Assigned task. Your output should be the lines of the data that follow, reproduced exactly from the first through the line bearing "Definition VBE_FLAG_ADDR : Z := 0x5FFC.".

Records.

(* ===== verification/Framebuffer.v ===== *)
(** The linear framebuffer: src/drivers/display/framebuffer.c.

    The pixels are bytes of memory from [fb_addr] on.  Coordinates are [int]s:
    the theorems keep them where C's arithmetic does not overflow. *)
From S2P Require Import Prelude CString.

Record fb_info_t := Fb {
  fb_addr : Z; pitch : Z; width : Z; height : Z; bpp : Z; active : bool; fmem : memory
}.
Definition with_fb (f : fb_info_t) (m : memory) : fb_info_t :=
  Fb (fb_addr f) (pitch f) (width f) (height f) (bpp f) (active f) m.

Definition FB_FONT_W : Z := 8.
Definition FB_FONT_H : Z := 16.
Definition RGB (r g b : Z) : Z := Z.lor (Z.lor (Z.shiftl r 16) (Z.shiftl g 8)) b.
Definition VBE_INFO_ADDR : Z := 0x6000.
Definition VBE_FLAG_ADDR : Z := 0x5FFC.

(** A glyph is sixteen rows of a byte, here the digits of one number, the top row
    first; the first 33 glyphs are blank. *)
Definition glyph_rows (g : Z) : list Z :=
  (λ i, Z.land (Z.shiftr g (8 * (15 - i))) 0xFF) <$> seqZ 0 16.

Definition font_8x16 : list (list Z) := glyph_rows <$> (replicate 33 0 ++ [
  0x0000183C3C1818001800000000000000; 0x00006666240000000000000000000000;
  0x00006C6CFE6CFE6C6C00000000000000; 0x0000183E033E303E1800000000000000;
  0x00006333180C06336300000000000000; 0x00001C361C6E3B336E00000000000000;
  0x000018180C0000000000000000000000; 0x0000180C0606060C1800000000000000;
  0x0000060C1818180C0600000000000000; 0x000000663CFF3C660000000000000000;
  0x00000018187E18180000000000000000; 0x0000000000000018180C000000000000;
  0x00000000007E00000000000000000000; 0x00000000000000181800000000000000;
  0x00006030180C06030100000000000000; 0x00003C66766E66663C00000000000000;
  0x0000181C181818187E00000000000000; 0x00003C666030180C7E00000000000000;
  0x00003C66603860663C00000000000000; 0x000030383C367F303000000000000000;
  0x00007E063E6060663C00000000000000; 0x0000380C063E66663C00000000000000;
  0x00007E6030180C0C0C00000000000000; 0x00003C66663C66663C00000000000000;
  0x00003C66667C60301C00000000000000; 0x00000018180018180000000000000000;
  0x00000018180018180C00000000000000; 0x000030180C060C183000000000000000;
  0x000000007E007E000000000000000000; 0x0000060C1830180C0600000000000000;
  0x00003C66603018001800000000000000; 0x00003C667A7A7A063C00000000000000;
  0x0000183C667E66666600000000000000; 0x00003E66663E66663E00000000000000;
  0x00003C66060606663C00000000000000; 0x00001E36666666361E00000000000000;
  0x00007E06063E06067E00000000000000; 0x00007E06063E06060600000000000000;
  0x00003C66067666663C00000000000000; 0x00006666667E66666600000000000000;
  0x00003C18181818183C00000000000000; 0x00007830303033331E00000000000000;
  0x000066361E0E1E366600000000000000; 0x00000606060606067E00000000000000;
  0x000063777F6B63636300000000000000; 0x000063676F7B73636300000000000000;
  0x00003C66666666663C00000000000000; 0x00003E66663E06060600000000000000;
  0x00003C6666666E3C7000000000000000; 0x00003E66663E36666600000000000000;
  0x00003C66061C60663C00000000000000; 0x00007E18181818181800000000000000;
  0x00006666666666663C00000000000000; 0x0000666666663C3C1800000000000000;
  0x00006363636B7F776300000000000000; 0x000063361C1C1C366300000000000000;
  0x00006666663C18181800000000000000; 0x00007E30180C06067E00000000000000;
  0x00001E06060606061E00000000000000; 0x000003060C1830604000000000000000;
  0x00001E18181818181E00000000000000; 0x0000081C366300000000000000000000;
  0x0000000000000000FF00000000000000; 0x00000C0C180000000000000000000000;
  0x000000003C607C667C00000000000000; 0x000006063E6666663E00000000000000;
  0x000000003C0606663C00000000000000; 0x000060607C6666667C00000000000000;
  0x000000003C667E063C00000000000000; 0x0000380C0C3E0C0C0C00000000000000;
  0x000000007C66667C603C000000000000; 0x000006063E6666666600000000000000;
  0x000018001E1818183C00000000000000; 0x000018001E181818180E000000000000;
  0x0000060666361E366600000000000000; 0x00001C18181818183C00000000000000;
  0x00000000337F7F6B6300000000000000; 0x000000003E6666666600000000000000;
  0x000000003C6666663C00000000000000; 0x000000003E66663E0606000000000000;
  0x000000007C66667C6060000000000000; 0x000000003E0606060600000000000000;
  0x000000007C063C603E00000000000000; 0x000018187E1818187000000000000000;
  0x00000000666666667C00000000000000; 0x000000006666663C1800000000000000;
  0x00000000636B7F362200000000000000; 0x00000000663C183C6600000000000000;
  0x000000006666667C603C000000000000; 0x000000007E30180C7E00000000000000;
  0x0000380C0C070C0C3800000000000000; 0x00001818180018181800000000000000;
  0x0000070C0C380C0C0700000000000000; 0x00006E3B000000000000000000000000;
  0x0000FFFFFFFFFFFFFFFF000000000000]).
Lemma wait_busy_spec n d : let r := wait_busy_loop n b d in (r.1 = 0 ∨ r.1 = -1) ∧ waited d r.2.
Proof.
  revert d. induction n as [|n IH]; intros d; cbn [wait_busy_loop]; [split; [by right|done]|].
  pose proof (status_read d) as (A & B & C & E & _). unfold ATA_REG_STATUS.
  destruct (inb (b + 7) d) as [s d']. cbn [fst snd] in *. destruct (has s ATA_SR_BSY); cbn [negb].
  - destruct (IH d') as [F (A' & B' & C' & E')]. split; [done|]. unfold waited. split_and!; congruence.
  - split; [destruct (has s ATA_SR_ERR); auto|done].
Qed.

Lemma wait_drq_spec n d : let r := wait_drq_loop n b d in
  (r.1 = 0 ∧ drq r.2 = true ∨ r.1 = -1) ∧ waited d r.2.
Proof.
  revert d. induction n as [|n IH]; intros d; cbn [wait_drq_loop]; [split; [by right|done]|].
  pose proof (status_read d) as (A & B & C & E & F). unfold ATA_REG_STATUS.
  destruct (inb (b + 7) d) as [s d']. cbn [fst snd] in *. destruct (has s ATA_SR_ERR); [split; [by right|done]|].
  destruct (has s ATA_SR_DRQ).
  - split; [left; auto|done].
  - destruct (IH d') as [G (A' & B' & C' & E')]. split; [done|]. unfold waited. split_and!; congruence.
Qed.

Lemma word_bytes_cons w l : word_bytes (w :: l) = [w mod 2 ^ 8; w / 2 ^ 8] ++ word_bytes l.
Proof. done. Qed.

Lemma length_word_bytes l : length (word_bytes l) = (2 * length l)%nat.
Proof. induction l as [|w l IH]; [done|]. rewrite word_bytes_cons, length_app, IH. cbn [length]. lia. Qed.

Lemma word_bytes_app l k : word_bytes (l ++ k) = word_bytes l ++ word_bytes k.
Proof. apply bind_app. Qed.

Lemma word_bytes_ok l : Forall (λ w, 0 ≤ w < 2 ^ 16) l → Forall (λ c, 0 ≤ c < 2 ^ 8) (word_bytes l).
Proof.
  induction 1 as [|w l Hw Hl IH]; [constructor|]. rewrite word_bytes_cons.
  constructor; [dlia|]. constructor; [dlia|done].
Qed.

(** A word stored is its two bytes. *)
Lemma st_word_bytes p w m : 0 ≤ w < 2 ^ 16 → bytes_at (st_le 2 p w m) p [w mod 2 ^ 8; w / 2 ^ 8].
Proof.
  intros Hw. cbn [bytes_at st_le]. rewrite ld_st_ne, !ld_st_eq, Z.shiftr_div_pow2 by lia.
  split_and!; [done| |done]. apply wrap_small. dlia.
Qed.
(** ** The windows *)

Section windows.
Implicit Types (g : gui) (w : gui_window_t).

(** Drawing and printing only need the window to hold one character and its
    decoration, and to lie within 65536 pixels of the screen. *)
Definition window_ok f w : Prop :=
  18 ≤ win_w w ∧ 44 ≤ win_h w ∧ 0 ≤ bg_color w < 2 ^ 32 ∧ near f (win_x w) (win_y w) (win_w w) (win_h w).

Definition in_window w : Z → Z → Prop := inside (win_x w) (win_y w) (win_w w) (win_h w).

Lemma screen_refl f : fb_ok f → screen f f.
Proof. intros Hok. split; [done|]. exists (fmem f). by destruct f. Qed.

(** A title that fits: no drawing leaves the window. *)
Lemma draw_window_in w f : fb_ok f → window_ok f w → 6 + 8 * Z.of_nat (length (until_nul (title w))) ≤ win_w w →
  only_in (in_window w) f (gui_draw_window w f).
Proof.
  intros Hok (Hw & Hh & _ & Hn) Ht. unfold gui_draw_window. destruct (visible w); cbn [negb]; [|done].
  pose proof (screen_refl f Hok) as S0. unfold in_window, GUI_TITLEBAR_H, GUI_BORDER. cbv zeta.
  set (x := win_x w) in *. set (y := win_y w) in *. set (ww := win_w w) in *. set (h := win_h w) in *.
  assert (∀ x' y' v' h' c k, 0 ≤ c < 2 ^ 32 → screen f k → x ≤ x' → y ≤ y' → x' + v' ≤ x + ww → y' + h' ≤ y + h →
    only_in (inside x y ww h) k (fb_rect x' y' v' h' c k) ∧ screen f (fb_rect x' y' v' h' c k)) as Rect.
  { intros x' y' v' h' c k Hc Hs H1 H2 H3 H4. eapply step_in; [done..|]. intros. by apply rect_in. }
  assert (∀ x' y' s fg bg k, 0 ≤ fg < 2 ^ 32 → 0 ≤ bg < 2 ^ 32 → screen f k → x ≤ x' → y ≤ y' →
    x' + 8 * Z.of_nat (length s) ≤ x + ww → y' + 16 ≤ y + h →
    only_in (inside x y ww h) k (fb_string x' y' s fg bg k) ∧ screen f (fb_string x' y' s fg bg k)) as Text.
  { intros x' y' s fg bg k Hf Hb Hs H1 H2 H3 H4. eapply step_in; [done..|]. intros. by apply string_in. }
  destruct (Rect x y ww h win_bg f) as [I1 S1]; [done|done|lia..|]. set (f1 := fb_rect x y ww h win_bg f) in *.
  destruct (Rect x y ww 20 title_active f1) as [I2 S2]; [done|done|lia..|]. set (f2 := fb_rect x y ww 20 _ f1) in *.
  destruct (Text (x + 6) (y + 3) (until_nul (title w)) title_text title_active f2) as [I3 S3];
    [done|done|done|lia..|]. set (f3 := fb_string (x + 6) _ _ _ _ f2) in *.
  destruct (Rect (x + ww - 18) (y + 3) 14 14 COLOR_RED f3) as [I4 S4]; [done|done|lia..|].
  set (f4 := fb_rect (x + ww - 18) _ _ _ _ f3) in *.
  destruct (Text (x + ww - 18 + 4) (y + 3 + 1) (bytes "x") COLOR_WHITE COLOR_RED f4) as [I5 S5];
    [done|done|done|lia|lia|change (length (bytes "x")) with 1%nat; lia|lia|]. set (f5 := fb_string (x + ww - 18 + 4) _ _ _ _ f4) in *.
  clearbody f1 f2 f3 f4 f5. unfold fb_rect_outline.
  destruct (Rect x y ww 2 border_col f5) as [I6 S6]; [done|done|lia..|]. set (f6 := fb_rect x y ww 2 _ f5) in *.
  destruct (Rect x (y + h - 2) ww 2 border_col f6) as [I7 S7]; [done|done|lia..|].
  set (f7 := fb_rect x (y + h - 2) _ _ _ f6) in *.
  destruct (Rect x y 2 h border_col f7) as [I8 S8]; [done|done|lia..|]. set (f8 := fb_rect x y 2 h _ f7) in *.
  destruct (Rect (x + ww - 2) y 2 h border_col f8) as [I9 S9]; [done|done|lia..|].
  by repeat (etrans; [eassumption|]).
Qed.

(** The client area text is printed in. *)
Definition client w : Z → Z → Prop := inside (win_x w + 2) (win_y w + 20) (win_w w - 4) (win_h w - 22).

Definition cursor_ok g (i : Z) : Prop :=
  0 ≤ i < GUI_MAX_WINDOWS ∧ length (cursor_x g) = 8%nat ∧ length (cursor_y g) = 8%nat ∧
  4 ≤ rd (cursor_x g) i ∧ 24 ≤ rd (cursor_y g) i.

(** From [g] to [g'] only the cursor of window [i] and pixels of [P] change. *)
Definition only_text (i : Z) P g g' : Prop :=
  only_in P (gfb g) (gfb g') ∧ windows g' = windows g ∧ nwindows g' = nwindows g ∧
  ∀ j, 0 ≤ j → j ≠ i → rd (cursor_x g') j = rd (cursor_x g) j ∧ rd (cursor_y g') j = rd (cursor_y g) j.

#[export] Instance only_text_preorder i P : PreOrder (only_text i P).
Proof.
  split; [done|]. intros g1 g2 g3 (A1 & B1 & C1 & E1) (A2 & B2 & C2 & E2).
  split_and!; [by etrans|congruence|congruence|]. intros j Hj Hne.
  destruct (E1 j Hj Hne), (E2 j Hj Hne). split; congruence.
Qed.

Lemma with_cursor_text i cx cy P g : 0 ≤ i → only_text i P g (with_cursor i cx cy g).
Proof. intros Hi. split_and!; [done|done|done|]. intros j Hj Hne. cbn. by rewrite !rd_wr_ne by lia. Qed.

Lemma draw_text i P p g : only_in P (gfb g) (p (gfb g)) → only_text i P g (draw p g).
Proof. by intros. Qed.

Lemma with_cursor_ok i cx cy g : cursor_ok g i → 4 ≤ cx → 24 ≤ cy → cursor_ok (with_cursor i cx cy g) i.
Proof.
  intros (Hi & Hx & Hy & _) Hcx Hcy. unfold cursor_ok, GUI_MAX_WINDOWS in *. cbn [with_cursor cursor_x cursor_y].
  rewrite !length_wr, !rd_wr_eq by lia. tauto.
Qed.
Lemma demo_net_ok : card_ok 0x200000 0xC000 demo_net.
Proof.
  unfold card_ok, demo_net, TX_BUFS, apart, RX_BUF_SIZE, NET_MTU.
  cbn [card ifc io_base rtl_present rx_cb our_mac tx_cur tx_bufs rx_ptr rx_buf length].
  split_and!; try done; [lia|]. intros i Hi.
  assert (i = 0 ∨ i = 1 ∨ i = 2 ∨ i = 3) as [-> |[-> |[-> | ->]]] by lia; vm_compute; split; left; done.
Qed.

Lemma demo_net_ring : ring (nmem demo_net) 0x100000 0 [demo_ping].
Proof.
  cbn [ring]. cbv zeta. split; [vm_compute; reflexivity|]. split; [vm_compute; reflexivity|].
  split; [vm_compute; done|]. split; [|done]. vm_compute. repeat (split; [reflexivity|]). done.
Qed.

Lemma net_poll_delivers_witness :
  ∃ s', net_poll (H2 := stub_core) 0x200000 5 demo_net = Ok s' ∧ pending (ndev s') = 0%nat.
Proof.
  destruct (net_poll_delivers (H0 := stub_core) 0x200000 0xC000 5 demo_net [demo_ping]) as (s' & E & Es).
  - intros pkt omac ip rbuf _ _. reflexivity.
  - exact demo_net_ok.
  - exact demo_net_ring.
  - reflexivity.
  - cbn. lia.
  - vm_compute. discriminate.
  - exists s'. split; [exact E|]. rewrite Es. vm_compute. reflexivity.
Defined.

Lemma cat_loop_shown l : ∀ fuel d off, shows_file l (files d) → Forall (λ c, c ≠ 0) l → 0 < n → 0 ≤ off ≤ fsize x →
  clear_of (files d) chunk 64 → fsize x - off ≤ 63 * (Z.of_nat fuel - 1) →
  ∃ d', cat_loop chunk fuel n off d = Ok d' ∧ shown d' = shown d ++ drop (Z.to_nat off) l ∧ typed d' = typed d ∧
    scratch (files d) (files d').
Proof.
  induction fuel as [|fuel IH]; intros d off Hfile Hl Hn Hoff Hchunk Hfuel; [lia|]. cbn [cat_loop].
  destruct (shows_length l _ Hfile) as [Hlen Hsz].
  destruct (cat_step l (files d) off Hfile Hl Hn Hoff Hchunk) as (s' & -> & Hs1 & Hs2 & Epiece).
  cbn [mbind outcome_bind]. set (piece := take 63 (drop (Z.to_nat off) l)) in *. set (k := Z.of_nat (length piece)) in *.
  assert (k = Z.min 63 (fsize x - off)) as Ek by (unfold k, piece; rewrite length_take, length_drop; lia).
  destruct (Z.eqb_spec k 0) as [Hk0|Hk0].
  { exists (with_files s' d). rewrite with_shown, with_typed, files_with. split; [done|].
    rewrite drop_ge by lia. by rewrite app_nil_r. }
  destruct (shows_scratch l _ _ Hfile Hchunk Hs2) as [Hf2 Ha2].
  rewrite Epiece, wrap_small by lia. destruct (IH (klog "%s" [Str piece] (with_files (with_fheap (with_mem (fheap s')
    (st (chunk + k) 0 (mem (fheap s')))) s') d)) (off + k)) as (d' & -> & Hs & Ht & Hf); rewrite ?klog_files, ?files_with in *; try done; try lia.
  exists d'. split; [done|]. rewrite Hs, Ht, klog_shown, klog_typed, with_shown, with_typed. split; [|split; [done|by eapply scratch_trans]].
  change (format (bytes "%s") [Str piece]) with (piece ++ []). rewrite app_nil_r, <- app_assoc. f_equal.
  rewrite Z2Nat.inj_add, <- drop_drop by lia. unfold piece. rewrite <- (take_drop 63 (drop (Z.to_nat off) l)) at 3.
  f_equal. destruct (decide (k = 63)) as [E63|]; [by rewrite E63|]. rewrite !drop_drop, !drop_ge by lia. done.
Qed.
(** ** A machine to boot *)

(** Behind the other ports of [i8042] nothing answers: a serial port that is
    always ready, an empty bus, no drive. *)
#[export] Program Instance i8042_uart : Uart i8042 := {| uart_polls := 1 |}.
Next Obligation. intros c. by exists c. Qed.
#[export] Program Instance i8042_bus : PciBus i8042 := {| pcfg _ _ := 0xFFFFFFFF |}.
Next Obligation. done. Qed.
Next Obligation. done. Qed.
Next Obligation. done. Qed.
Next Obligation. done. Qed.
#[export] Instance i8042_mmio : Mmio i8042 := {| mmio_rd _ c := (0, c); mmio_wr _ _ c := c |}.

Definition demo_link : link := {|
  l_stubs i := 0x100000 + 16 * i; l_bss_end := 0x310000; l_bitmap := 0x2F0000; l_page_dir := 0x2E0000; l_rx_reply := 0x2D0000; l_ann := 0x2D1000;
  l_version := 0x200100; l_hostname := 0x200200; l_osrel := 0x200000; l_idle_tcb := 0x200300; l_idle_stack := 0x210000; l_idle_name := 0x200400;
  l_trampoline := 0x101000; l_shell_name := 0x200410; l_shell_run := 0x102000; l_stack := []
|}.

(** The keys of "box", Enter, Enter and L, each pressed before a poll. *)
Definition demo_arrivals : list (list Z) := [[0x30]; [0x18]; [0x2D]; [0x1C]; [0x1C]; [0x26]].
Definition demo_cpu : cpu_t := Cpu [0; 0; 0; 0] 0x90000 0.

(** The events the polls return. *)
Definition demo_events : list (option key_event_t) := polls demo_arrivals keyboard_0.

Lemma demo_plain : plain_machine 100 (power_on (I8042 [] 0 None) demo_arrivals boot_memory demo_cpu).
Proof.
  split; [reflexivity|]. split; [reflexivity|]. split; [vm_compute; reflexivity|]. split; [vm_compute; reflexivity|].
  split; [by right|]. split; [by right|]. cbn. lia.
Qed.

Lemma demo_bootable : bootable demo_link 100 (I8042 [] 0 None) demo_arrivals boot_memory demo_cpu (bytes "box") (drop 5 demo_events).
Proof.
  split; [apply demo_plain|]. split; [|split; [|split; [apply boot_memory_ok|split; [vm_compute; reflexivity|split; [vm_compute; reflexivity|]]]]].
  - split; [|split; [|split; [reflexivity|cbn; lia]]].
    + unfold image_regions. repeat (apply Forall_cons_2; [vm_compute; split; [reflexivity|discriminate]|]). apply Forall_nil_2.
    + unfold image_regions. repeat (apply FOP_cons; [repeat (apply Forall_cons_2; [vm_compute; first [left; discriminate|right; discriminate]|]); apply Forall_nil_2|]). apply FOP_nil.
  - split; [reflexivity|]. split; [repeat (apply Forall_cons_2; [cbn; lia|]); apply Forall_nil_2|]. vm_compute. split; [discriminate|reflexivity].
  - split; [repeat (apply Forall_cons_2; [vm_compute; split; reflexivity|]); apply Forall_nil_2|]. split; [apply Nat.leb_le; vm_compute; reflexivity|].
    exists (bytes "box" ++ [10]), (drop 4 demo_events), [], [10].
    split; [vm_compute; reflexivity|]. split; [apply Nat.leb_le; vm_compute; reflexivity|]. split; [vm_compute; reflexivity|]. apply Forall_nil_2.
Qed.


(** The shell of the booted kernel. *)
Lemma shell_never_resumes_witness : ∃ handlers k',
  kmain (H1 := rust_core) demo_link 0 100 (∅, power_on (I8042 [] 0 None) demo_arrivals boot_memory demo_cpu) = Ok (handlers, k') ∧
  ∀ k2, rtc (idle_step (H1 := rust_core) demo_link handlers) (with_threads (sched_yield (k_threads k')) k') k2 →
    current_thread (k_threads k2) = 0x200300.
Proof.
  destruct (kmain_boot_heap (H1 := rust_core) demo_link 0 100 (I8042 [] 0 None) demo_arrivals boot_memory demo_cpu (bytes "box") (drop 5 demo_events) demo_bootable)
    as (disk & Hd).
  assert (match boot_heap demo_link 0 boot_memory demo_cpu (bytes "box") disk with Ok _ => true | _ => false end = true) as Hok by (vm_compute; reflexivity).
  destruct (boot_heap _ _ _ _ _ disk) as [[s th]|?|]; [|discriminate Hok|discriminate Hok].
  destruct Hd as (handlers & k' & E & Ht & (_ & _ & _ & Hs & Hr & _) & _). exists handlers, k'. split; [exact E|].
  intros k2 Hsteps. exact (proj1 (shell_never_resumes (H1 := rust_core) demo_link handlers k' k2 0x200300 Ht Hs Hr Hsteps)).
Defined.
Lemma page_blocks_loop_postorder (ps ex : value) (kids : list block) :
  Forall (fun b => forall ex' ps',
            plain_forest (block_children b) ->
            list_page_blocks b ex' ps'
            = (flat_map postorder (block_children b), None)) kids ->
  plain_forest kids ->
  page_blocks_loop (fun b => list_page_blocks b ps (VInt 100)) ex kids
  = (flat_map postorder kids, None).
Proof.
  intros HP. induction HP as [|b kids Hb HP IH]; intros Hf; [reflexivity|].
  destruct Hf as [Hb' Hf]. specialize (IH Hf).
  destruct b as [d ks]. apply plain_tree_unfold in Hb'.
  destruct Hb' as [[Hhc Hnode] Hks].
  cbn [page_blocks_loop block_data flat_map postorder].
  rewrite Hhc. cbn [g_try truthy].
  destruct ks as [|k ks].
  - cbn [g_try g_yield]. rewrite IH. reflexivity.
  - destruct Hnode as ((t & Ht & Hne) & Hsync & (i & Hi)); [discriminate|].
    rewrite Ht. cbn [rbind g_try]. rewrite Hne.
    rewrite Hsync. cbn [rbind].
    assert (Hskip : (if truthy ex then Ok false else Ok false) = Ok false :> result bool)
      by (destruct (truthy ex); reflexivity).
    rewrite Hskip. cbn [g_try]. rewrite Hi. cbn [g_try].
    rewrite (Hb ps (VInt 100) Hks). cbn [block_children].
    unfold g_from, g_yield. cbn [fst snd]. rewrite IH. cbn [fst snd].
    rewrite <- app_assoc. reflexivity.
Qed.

Response area.
(* ===== verification/Framebuffer.v ===== *)
(** The linear framebuffer: src/drivers/display/framebuffer.c.

    The pixels are bytes of memory from [fb_addr] on.  Coordinates are [int]s:
    the theorems keep them where C's arithmetic does not overflow. *)
From S2P Require Import Prelude CString.

Record fb_info_t := Fb {
  fb_addr : Z; pitch : Z; width : Z; height : Z; bpp : Z; active : bool; fmem : memory
}.
Definition with_fb (f : fb_info_t) (m : memory) : fb_info_t :=
  Fb (fb_addr f) (pitch f) (width f) (height f) (bpp f) (active f) m.

Definition FB_FONT_W : Z := 8.
Definition FB_FONT_H : Z := 16.
Definition RGB (r g b : Z) : Z := Z.lor (Z.lor (Z.shiftl r 16) (Z.shiftl g 8)) b.
Definition VBE_INFO_ADDR : Z := 0x6000.
Definition VBE_FLAG_ADDR : Z := 0x5FFC.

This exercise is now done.